(Stored data entries)
(* ===== verification/BundlerSpec.v ===== *)
(** * What the bundler promises

    The line of bundles not yet started behaves as a FIFO whose last element
    takes new items; everything else follows from the accounting. *)

From S2P Require Import Prelude GoLib Bundler.

Section spec.
Context {T : Type} `{Weighted} (held capacity : sem -> Z) `{!WeightedLaws _ held capacity}.
Context (L : limits).

Abbreviation bundle := (bundle T).
Abbreviation Bundler := (Bundler T).
Abbreviation Sys := (Sys T).

(** The limits are [int]s, and the buffer's is not negative. *)
Definition limits_ok : Prop := 0 <= BufferedByteLimit L < 2 ^ 63.

(** ** The line *)

(** Bundles not yet started, the next one first. *)
Definition line (b : Bundler) : list bundle := queue b ++ option_list (curBundle b).

Definition new_bundle (b : Bundler) (item : T) (size : Z) : bundle :=
  {| b_ptr := fresh b; b_items := [item]; b_size := i64 size; b_flush := curFlush b |}.

(** Whether a new item goes into the last bundle of the line. *)
Definition joins (l : list bundle) (size : Z) : bool :=
  match last l with Some bu => canFit L bu size | None => false end.

Definition line_add (b : Bundler) (item : T) (size : Z) : list bundle :=
  if joins (line b) size then alter (fun bu => bundle_add bu item size) (length (line b) - 1)%nat (line b)
  else line b ++ [new_bundle b item size].

(** The handler count is the number of handlers, and the queue is used only
    when there are as many as there may be. *)
Record counted (b : Bundler) (n : nat) : Prop := {
  ct_count : handlerCount b = Z.of_nat n;
  ct_limit : handlerCount b <= Z.max 0 (HandlerLimit L);
  ct_busy : queue b <> [] -> HandlerLimit L <= handlerCount b;
}.

(** A critical section that moves bundles along the line and no more. *)
Record moved (b b' : Bundler) : Prop := {
  mv_sem : bsem b' = bsem b;
  mv_flush : curFlush b' = curFlush b;
  mv_wgs : wgs b' = wgs b;
  mv_fresh : fresh b' = fresh b;
  mv_cur : forall bu, curBundle b' = Some bu -> curBundle b = Some bu;
}.

(** The current bundle is the current flush's. *)
Definition cur_flush (b : Bundler) : Prop := forall bu, curBundle b = Some bu -> b_flush bu = curFlush b.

= YOUR GOAL =
What must be transcribed is the run of lines from the one containing "Record counted (b" to the last line of the data above, inclusive, and only that.

= YOUR RESPONSE =
Record counted (b : Bundler) (n : nat) : Prop := {
  ct_count : handlerCount b = Z.of_nat n;
  ct_limit : handlerCount b <= Z.max 0 (HandlerLimit L);
  ct_busy : queue b <> [] -> HandlerLimit L <= handlerCount b;
}.

(** A critical section that moves bundles along the line and no more. *)
Record moved (b b' : Bundler) : Prop := {
  mv_sem : bsem b' = bsem b;
  mv_flush : curFlush b' = curFlush b;
  mv_wgs : wgs b' = wgs b;
  mv_fresh : fresh b' = fresh b;
  mv_cur : forall bu, curBundle b' = Some bu -> curBundle b = Some bu;
}.

(** The current bundle is the current flush's. *)
Definition cur_flush (b : Bundler) : Prop := forall bu, curBundle b = Some bu -> b_flush bu = curFlush b.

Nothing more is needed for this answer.